──────── Information supplied

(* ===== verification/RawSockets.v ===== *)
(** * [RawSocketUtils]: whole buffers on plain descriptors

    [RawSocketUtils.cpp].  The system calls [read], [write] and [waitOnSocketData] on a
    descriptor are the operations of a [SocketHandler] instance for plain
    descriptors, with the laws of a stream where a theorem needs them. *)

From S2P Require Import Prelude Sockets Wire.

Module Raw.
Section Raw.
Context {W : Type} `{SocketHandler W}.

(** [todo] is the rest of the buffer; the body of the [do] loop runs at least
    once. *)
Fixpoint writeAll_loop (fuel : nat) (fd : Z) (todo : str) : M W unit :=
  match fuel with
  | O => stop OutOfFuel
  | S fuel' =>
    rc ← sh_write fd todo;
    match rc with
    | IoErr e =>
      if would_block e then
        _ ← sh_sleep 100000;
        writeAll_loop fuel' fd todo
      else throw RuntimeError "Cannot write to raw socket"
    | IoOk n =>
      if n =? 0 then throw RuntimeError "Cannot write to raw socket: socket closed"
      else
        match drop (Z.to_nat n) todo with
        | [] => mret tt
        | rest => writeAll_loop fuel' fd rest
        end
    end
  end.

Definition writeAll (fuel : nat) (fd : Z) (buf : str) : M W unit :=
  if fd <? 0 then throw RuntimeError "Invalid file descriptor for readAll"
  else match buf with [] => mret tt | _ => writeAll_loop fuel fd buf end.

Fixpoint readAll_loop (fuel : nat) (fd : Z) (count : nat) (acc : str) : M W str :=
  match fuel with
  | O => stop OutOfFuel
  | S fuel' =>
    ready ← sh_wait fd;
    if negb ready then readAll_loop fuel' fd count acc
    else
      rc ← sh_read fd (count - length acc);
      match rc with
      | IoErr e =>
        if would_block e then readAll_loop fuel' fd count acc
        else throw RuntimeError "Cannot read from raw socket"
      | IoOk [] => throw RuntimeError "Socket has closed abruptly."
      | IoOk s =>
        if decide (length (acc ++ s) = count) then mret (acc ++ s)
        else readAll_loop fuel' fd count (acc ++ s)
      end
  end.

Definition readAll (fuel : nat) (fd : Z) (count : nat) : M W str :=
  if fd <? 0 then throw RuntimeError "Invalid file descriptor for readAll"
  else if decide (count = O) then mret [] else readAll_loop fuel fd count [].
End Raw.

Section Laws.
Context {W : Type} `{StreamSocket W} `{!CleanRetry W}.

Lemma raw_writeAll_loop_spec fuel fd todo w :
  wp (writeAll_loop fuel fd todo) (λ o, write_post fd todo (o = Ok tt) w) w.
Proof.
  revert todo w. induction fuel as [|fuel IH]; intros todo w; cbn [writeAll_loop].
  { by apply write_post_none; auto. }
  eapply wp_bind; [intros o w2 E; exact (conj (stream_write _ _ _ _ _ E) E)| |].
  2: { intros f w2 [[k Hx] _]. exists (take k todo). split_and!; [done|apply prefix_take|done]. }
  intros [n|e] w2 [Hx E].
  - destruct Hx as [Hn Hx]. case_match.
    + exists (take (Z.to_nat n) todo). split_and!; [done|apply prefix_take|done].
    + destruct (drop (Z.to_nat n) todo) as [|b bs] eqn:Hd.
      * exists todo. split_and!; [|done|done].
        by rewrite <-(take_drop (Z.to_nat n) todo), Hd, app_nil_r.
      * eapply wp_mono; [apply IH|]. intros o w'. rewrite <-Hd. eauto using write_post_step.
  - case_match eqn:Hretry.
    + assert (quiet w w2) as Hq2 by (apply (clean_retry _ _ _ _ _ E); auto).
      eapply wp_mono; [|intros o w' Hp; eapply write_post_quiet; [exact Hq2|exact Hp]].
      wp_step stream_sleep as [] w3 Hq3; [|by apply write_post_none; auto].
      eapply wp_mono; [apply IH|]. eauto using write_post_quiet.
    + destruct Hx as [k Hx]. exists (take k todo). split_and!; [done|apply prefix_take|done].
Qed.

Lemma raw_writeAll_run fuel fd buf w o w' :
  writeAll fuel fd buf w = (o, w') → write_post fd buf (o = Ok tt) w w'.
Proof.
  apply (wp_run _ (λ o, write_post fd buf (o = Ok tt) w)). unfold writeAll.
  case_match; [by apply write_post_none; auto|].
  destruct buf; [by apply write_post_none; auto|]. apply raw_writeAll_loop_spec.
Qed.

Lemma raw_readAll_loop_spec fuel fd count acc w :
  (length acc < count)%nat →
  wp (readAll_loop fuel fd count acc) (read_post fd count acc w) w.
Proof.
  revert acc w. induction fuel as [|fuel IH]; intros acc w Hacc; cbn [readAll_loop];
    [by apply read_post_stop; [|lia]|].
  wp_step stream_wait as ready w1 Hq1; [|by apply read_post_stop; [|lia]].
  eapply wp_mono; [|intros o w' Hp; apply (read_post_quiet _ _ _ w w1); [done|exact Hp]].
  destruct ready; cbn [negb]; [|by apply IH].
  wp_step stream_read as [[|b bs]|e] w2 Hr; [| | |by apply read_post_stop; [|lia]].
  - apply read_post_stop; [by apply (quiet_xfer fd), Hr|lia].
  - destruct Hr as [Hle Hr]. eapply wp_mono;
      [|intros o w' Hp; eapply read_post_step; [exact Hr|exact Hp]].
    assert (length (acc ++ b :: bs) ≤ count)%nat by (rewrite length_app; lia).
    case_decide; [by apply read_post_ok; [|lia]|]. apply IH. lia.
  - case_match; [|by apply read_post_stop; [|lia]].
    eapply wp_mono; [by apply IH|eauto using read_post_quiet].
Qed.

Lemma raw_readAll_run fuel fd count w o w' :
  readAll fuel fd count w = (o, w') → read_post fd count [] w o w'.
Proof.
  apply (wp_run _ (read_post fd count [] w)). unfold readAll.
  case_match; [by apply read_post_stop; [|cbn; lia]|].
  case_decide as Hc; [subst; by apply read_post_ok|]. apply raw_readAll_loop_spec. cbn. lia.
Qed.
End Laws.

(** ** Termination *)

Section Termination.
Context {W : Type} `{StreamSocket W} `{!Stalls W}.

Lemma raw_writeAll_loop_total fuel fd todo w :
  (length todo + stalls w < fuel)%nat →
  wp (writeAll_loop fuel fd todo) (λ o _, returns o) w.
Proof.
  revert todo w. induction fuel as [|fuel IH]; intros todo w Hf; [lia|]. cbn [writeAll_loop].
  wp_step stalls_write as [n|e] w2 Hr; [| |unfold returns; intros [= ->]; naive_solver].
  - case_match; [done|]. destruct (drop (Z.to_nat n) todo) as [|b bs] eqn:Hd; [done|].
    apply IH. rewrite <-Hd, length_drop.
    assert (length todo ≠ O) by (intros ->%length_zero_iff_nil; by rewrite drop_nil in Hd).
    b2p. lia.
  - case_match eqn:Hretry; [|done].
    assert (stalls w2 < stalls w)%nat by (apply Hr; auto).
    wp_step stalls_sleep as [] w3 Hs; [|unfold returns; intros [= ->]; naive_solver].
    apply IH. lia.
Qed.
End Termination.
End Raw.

────────────────

• What you should do:
The output should be exactly the lines above from the line containing "- apply read_post_stop;" to the line containing "assert (length (acc", inclusive, with no other lines.

• Worked solution:
  - apply read_post_stop; [by apply (quiet_xfer fd), Hr|lia].
  - destruct Hr as [Hle Hr]. eapply wp_mono;
      [|intros o w' Hp; eapply read_post_step; [exact Hr|exact Hp]].
    assert (length (acc ++ b :: bs) ≤ count)%nat by (rewrite length_app; lia).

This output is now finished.